Le jugement de première instance sera infirmé en ce qu’il a condamné l’association PROVAÉ à payer à Madame [V] [Y] une somme de 400 euros à titre de dommages et intérêts.
Madame [V] [Y] est déboutée de sa demande à ce titre et de sa demande supplémentaire de dommages et intérêts à hauteur d’appel.

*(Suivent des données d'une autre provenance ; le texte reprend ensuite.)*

(* ===== verification/JsonNumber.v ===== *)
(** * Printed numbers are read back

    [num_to_string] writes one of the forms of ECMA-262: digits, digits with a
    point, or digits with an exponent.  [read_json_number] reads each of them
    back as the number with the same digits and the same decimal exponent. *)

From S2P Require Import Prelude JsValue JsonPrint JsonParse.
Local Open Scope Z_scope.
Local Abbreviation len := String.length.

(** ** Strings of digits *)

Fixpoint all_digits (s : string) : bool :=
  match s with EmptyString => true | String a s' => is_digit a && all_digits s' end.

(** The number the digits stand for, after those of [acc]. *)
Fixpoint dval (acc : Z) (s : string) : Z :=
  match s with EmptyString => acc | String a s' => dval (acc * 10 + digit_val a) s' end.

(** No digit follows; nothing follows that could continue a number. *)
Definition stops (s : string) : bool :=
  match s with EmptyString => true | String a _ => negb (is_digit a) end.

Definition delimited (s : string) : bool :=
  match s with
  | EmptyString => true
  | String a _ => negb (is_digit a) && negb (bool_decide (a ∈ ["."; "e"; "E"]%char))
  end.

(** ** Numbers that can be read back *)

(** A number whose shortest digits stand for it.  They are searched among the
    decimals of up to 17 digits. *)
Definition printable (x : num) : bool :=
  match x with
  | S754_zero false => true
  | S754_finite _ m e =>
      let n := dec_exponent m e in
      let '(s, k) := shortest 17 m e n 1 in
      (1 <=? k) && stands_for m e n k s
  | _ => false
  end.

(** ** Lemmas *)

Lemma digit_in_10 a : digit_in 10 a = if is_digit a then Some (digit_val a) else None.
Proof. destruct a as [[] [] [] [] [] [] [] []]; reflexivity. Qed.

Lemma read_digits_all acc k ds rest :
  all_digits ds = true → stops rest = true →
  read_digits 10 acc k (ds +:+ rest) = (dval acc ds, (k + len ds)%nat, rest).
Proof.
  intros Hd Hr. revert acc k. induction ds as [|a ds IH]; intros acc k.
  - change ("" +:+ rest) with rest. simpl (len _). rewrite Nat.add_0_r. destruct rest as [|a r]; [done|].
    simpl in *. by rewrite digit_in_10, (proj1 (negb_true_iff _) Hr).
  - simpl in Hd. apply andb_prop in Hd as [Ha Hd].
    change (String a ds +:+ rest) with (String a (ds +:+ rest)). cbn [read_digits].
    rewrite digit_in_10, Ha, IH by done. simpl (len _). by rewrite Nat.add_succ_r.
Qed.

Lemma all_digits_app a b : all_digits (a +:+ b) = all_digits a && all_digits b.
Proof.
  induction a as [|x a IH]; [done|]. change (String x a +:+ b) with (String x (a +:+ b)). simpl.
  by rewrite IH, andb_assoc.
Qed.

Lemma dval_app acc a b : dval acc (a +:+ b) = dval (dval acc a) b.
Proof. revert acc. induction a as [|x a IH]; intros acc; [done|]. exact (IH _). Qed.

Lemma str_length_app a b : len (a +:+ b) = (len a + len b)%nat.
Proof. induction a as [|x a IH]; [done|]. exact (f_equal S IH). Qed.

Lemma zeros_digits n : all_digits (repeat_char n "0") = true.
Proof. unfold repeat_char. by induction (Z.to_nat n). Qed.

Lemma zeros_length n : len (repeat_char n "0") = Z.to_nat n.
Proof. unfold repeat_char. induction (Z.to_nat n) as [|k IH]; [done|]. simpl. by rewrite IH. Qed.

Lemma dval_zeros acc n : 0 ≤ n → dval acc (repeat_char n "0") = acc * 10 ^ n.
Proof.
  intros Hn. unfold repeat_char. rewrite <- (Z2Nat.id n) at 2 by done.
  revert acc. induction (Z.to_nat n) as [|k IH]; intros acc; [simpl; lia|].
  rewrite Nat2Z.inj_succ, Z.pow_succ_r by lia. simpl. rewrite IH. change (digit_val "0") with 0. lia.
Qed.

(** ** The digits of a positive number *)

Lemma pretty_char d :
  (d < 10)%N → is_digit (pretty_N_char d) = true ∧ digit_val (pretty_N_char d) = Z.of_N d ∧
  (d ≠ 0%N → pretty_N_char d ≠ "0"%char).
Proof.
  intros Hd. destruct d as [|p]; [done|].
  do 4 (destruct p as [p|p|]; try (by (split_and!; reflexivity || done)); try lia).
Qed.

Definition no_zero (s : string) : Prop := match s with String a _ => a ≠ "0"%char | EmptyString => True end.

Lemma pretty_go_digits (x : N) s :
  all_digits s = true →
  let ds := pretty_N_go x s in
  all_digits ds = true ∧ dval 0 ds = dval (Z.of_N x) s ∧
  (x ≠ 0%N → no_zero ds ∧ ∃ k, len ds = (S k + len s)%nat ∧
    10 ^ Z.of_nat k ≤ Z.of_N x < 10 ^ Z.of_nat (S k)).
Proof.
  revert s. induction (N.lt_wf_0 x) as [x _ IH]; intros s Hs ds.
  destruct (decide (x = 0%N)) as [->|Hx]; [by unfold ds; rewrite pretty_N_go_0|].
  unfold ds. rewrite pretty_N_go_step by lia. pose proof (N.mod_lt x 10 ltac:(done)) as Hm.
  destruct (pretty_char (x mod 10) Hm) as (Hd & Hv & Hz).
  destruct (IH (x / 10)%N ltac:(apply N.div_lt; lia) (String (pretty_N_char (x mod 10)) s)) as (H1 & H2 & H3).
  { simpl. by rewrite Hd. }
  pose proof (N.div_mod x 10 ltac:(done)) as Hx10.
  set (q := (x / 10)%N) in *. set (r := (x mod 10)%N) in *. clearbody q r. split_and!; [done| |].
  { rewrite H2. simpl. rewrite Hv. f_equal. lia. }
  intros _. destruct (decide (q = 0%N)) as [H0|H0].
  - rewrite H0, pretty_N_go_0. rewrite H0 in Hx10. split; [apply Hz; lia|]. exists 0%nat. simpl. lia.
  - destruct (H3 H0) as (Hnz & k & Hk & Hb). split; [done|]. exists (S k). split; [simpl in *; lia|].
    rewrite (Nat2Z.inj_succ (S k)), Z.pow_succ_r by lia. rewrite (Nat2Z.inj_succ k) in *.
    rewrite Z.pow_succ_r in * by lia. lia.
Qed.

Lemma num_string_digits p :
  let ds := num_string (Zpos p) in
  all_digits ds = true ∧ dval 0 ds = Zpos p ∧ no_zero ds ∧
  ∃ k, len ds = S k ∧ 10 ^ Z.of_nat k ≤ Zpos p < 10 ^ Z.of_nat (S k).
Proof.
  destruct (pretty_go_digits (N.pos p) "" eq_refl) as (H1 & H2 & H3).
  assert (num_string (Zpos p) = pretty_N_go (N.pos p) "") as -> by done.
  destruct (H3 ltac:(done)) as (H4 & k & H5 & H6). split_and!; try done. exists k. simpl in *. split; [lia|done].
Qed.

(** The number of digits. *)
Lemma num_string_length p k :
  1 ≤ k → 10 ^ (k - 1) ≤ Zpos p < 10 ^ k → Z.of_nat (len (num_string (Zpos p))) = k.
Proof.
  intros Hk Hp. destruct (num_string_digits p) as (_ & _ & _ & j & -> & Hj).
  destruct (Z.lt_trichotomy (Z.of_nat (S j)) k) as [H|[H|H]]; [|done|].
  - assert (10 ^ Z.of_nat (S j) ≤ 10 ^ (k - 1)) by (apply Z.pow_le_mono_r; lia). lia.
  - assert (10 ^ k ≤ 10 ^ Z.of_nat j) by (apply Z.pow_le_mono_r; lia). lia.
Qed.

Sur les demandes les dépens et l’article 700 du code de procédure civile:
Chaque partie conservera la charge de ses dépens de première instance et d’appel. Aucun motif d’équité n’impose qu’il soit fait droit aux demandes formées par les parties au titre de l’article 700 du code de procédure civile en première instance et à hauteur d’appel.
PAR CES MOTIFS
La Cour, statuant publiquement, contradictoirement, après en avoir délibéré conformément à la loi,
CONFIRME le jugement de première instance en ce qu’il a jugé l’association PROVAÉ recevable en sa contestation ;
L’INFIRME pour le surplus ;
Statuant de nouveau et y ajoutant,
DESIGNE en qualité de médecin – inspecteur du travail le docteur [G] [N] – DREETS Grand Est, [Adresse 2] – email : [Courriel 10] – secrétariat : [XXXXXXXX01]
aux fins de :
— prendre connaissance de l’entier dossier de la procédure,
— se faire communiquer par la salariée ou par le médecin du travail avec l’accord de la salariée, le dossier de la salariée complété de tous les documents utiles,
— procéder à l’examen médical de Madame [V] [Y] ,
— procéder à une étude de son poste et de ses conditions de travail,
— déterminer si l’état de santé de la salariée justifie qu’elle soit déclarée apte, apte avec réserves ou inapte, et si le maintien de la salariée dans un emploi serait gravement préjudiciable à sa santé ou si l’état de santé de la salariée fait obstacle à tout reclassement dans un emploi,
— procéder à tout autre examen ou audition qu’il estimera utile,
RAPPELLE que le médecin – inspecteur du travail pourra entendre le médecin du travail ;
ENJOINT aux parties de communiquer au médecin – inspecteur du travail tous documents utiles à la réalisation de sa mission ;
DIT que pour procéder à sa mission le médecin – inspecteur du travail :
— devra convoquer toutes les parties par lettre recommandée avec accusé de réception et leur avocat par lettre simple, les avisant de la faculté qu’elles ont de se faire assister par le médecin -conseil de leur choix,
— devra solliciter des parties qu’elles lui communiquent tous documents utiles,
— pourra se faire communiquer directement par tout tiers, avec l’accord du salarié concerné, toutes pièces médicales dont la production lui paraît nécessaire, et pourra recueillir des informations orales ou écrites de toute personne susceptible de l’éclairer,
— pourra s’adjoindre, si nécessaire, le concours de tiers, d’une autre spécialité que la sienne,
DIT que les frais d’expertise seront avancés par l’association PROVAÉ ;
FIXE à la somme de 200 euros le montant de la provision à valoir sur les frais d’expertise, qui devra être consignée au plus tard le 4 octobre 2024, à la régie d’avance et de recette de la cour d’appel de Reims ;
DIT que, faute de consignation complète de la provision ou de demande de prorogation dans le délai impératif, la désignation du médecin – inspecteur du travail sera caduque conformément aux dispositions de l’article 271 du code de procédure civile ;
DIT qu’à défaut de constater que les parties se sont conciliées, le médecin – inspecteur du travail devra déposer son rapport final au greffe de la chambre sociale au plus tard le 4 décembre 2024 ;
DIT qu’après dépôt du rapport d’expertise, les parties seront à nouveau convoquées à l’audience, à la diligence du greffe, par un avis comportant le calendrier d’échange des conclusions ;
DIT qu’en application de l’article R 1455-12 du code du travail , la présente décision est exécutoire à titre provisoire ;
DEBOUTE Madame [V] [Y] de ses demandes de dommages et intérêts pour préjudice moral ;
REJETTE les demandes formées par les parties au titre de l’article 700 du code de procédure civile ;
DIT que chaque partie conserve la charge de ses dépens.